• [Your goal]: Take the material below and reproduce, word for word, only the lines from the line with "(d :: rest)" through the line with "cbn [app]. rewrite Heq.".

• [Information supplied]:
Lemma sub_result_no data0 p0 m data2 p2 :
  even m -> at0 p2 0 <> 42 -> (data2 = [] -> p2 <> []) ->
  exists ret, sub_result data0 p0 m data2 p2 = (ret, data0, p0) /\ even ret.
Proof.
  intros Hm Hp Hne. unfold sub_result. rewrite (proj2 (Z.eqb_neq _ 42)) by done. cbn [negb].
  destruct data2 as [|d data2], p2 as [|c p2]; [by destruct Hne | | |]; eexists; (split; [done |]);
    try case_match; try done; by apply even_lor.
Qed.

Lemma sub_result_yes data0 p0 m data2 tail :
  star_tail tail -> accepts tail data2 -> sub_result data0 p0 m data2 tail = (IMAP_MATCH_YES, data2, tail).
Proof. intros [-> | (p & ->)] Ha; [| done]. by rewrite Ha. Qed.

Lemma scan_match_percent seg data r : scan_match true seg data r <-> smatch csep (37 :: seg) data r.
Proof.
  split.
  - intros (s & e & -> & Hn & Hs). apply smatch_percent; [by apply Hn | done].
  - intros H. apply smatch_percent_inv in H as (s & e & -> & Hn & Hs). by exists s, e.
Qed.

Lemma star_tail_not_percent tail : star_tail tail -> at0 tail 0 <> 37.
Proof. by intros [-> | (p & ->)]. Qed.

Lemma literal_at0 c p : wild c = false -> at0 (c :: p) 0 <> 37 /\ at0 (c :: p) 0 <> 42.
Proof. unfold wild. intros [H1 H2]%orb_false_iff. split; change (c <> 37) || change (c <> 42); lia. Qed.

(** The part behind the leading literals. *)
Lemma match_percent_spec sub n data0 p0 data seg2 tail m :
  (seg2 = [] \/ exists seg', seg2 = 37 :: seg' /\ no_star seg' = true) ->
  compressed (seg2 ++ tail) = true -> star_tail tail -> (length (seg2 ++ tail) < n)%nat -> even m ->
  (forall c seg' e, seg2 = 37 :: c :: seg' -> exists res, sub e (c :: seg' ++ tail) = Some res /\ sub_spec (c :: seg') tail e res) ->
  exists m' data2 p2, match_percent csep sub n data (seg2 ++ tail) m = Some (m', data2, p2) /\
    sub_spec seg2 tail data (sub_result data0 p0 m' data2 p2).
Proof.
  intros Hseg Hc Ht Hn Hm Hsub. destruct Hseg as [-> | (seg' & -> & Hns)].
  { cbn [app]. rewrite match_percent_stop by (lia || by apply star_tail_not_percent).
    eexists _, _, _. split; [done |]. destruct Ht as [-> | (p & ->)].
    - destruct data as [|d data]; [left; split_and!; try done; [constructor |]; intros r H _; by inversion H |].
      destruct (sub_result_no data0 p0 m (d :: data) []) as (ret & -> & He); [done | done | done |].
      right. split; [done |]. intros r H Ha. inversion H; subst. by specialize (Ha eq_refl).
    - rewrite sub_result_yes; [| right; eauto | done]. left. split_and!; try done; [constructor |].
      intros r H _. by inversion H. }
  destruct n as [|n]; [lia |]. cbn [app match_percent Z.eqb Pos.eqb].
  destruct seg' as [|c seg'].
  - cbn [app] in Hc |- *. assert (tail = []) as -> by (destruct Ht as [-> | (p & ->)]; done).
    eexists _, _, _. split; [done |]. pose proof (skip_hierarchy_spec data) as Hsk.
    destruct (skip_hierarchy csep data) as [|d rest] eqn:E.
    + rewrite sub_result_yes; [| by left | done]. left. split_and!; try done.
      * rewrite <- (app_nil_r data). apply smatch_percent; [by apply Hsk | constructor].
      * intros r _ Ha. by rewrite Ha.
    + destruct (sub_result_no data0 p0 m (d :: rest) []) as (ret & -> & He); [done | done | done |].
      right. split; [done |]. intros r H Ha. apply smatch_percent_inv in H as (s & e & -> & Hs & H).
      inversion H; subst. rewrite (Ha eq_refl), app_nil_r in Hsk. by apply Hsk in Hs.
  - assert (Hw : wild c = false).
    { cbn in Hc. by apply andb_true_iff in Hc as [Hc%negb_true_iff _]. }
    destruct (match_scan_spec sub true c seg' tail data m) as (m' & data2 & p2 & Heq & Hm' & Hcase); [by intros; apply Hsub | done | done |].
    cbn [app]. rewrite Heq. cbn [mbind option_bind]. destruct Hcase as [(-> & Hs & Ha & Hmax) | (-> & Hnone)].
    + cbn [app length] in Hn. rewrite match_percent_stop by (lia || by apply star_tail_not_percent). eexists _, _, _. split; [done |].
      rewrite sub_result_yes by done. left. split_and!; [done | done | by apply scan_match_percent | done |].
      intros r Hr. by apply Hmax, scan_match_percent.
    + destruct (literal_at0 c (seg' ++ tail) Hw) as [Hn37 Hn42].
      cbn [app length] in Hn. rewrite match_percent_stop by (done || lia). eexists _, _, _. split; [done |].
      destruct (sub_result_no data0 p0 m' data2 (c :: seg' ++ tail)) as (ret & -> & He); [done | done | done |].
      right. split; [done |]. intros r Hr. by apply Hnone, scan_match_percent.
Qed.

Lemma match_sub_spec fuel seg tail data :
  no_star seg = true -> star_tail tail -> compressed (seg ++ tail) = true -> (length (seg ++ tail) < fuel)%nat ->
  exists res, match_sub csep fuel data (seg ++ tail) = Some res /\ sub_spec seg tail data res.
Proof.
  revert seg data. induction fuel as [|fuel IH]; intros seg data Hns Ht Hc Hf; [lia |].
  destruct (literals_split seg Hns) as (lits & seg2 & -> & Hl & Hseg2). rewrite <- app_assoc in *.
  cbn [match_sub]. pose proof (match_literals_spec lits (seg2 ++ tail) data None Hl) as Hlit.
  destruct (match_literals csep data (lits ++ seg2 ++ tail) None) as [ret | [[data1 p1] prev]].
  - destruct Hlit as [He Hno].
    { destruct Hseg2 as [-> | (seg' & -> & _)]; [destruct Ht as [-> | (p & ->)] |]; eauto 8. }
    eexists. split; [done |]. right. split; [done |]. intros r Hr _. by eapply Hno.
  - destruct Hlit as [-> Hiff].
    { destruct Hseg2 as [-> | (seg' & -> & _)]; [destruct Ht as [-> | (p & ->)] |]; eauto 8. }
    cbv zeta. set (m := match data1, prev, seg2 ++ tail with [], Some (dc, _), _ :: _ => _ | _, _, _ => _ end).
    assert (Hm : even m) by (unfold m; repeat case_match; done).
    destruct (match_percent_spec (match_sub csep fuel) (S (length (seg2 ++ tail))) data (lits ++ seg2 ++ tail)
      data1 seg2 tail m) as (m' & data2 & p2 & Heq & Hspec); [done | by eapply compressed_app | done | lia | done | |].
    { intros c seg' e ->. apply (IH (c :: seg') e); [| done | |].
      - destruct Hseg2 as [? | (seg2' & [= ->] & ?)]; done.
      - apply compressed_app in Hc. by apply (compressed_tail 37).
      - rewrite !length_app in *. cbn [length app] in *. rewrite ?length_app in *. lia. }
    rewrite Heq. cbn [mbind option_bind]. exists (sub_result data (lits ++ seg2 ++ tail) m' data2 p2). split.
    + unfold sub_result. destruct (negb (at0 p2 0 =? 42)); [| done]. by destruct data2, p2.
    + unfold sub_spec in *. destruct (sub_result data (lits ++ seg2 ++ tail) m' data2 p2) as [[ret d'] p'].
      setoid_rewrite Hiff. exact Hspec.
Qed.
End Sub.

(** ** Whole patterns *)

Section Pattern.
Variable csep : Z.

Lemma gmatch_star_inv q data : gmatch csep (42 :: q) data -> exists s e, data = s ++ e /\ gmatch csep q e.
Proof. inversion 1; subst; [done | eauto]. Qed.

Lemma gmatch_percent_inv q data :
  gmatch csep (37 :: q) data -> exists s e, data = s ++ e /\ no_sep csep s = true /\ gmatch csep q e.
Proof. inversion 1; subst; [done | eauto 6]. Qed.

Lemma gmatch_star_mono q s data : gmatch csep (42 :: q) data -> gmatch csep (42 :: q) (s ++ data).
Proof. intros (s' & e & -> & H)%gmatch_star_inv. rewrite app_assoc. by apply gmatch_star. Qed.

Lemma gmatch_end data : gmatch csep [] data <-> data = [].
Proof. split; [by inversion 1 | intros ->; constructor]. Qed.

(** Of two rests of one name, the longer one ends in the shorter one. *)
Lemma suffix_of_longer {A} (s1 s2 r1 r2 : list A) :
  s1 ++ r1 = s2 ++ r2 -> (length r1 <= length r2)%nat -> exists s, r2 = s ++ r1.
Proof.
  intros Heq Hl. destruct (app_eq_inv _ _ _ _ Heq) as [(k & _ & ->) | (k & -> & ->)]; [by exists k |].
  rewrite length_app in Hl. destruct k; [by exists [] | cbn in Hl; lia].
Qed.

• [Task solution]:
    + destruct (sub_result_no data0 p0 m (d :: rest) []) as (ret & -> & He); [done | done | done |].
      right. split; [done |]. intros r H Ha. apply smatch_percent_inv in H as (s & e & -> & Hs & H).
      inversion H; subst. rewrite (Ha eq_refl), app_nil_r in Hsk. by apply Hsk in Hs.
  - assert (Hw : wild c = false).
    { cbn in Hc. by apply andb_true_iff in Hc as [Hc%negb_true_iff _]. }
    destruct (match_scan_spec sub true c seg' tail data m) as (m' & data2 & p2 & Heq & Hm' & Hcase); [by intros; apply Hsub | done | done |].
    cbn [app]. rewrite Heq. cbn [mbind option_bind]. destruct Hcase as [(-> & Hs & Ha & Hmax) | (-> & Hnone)].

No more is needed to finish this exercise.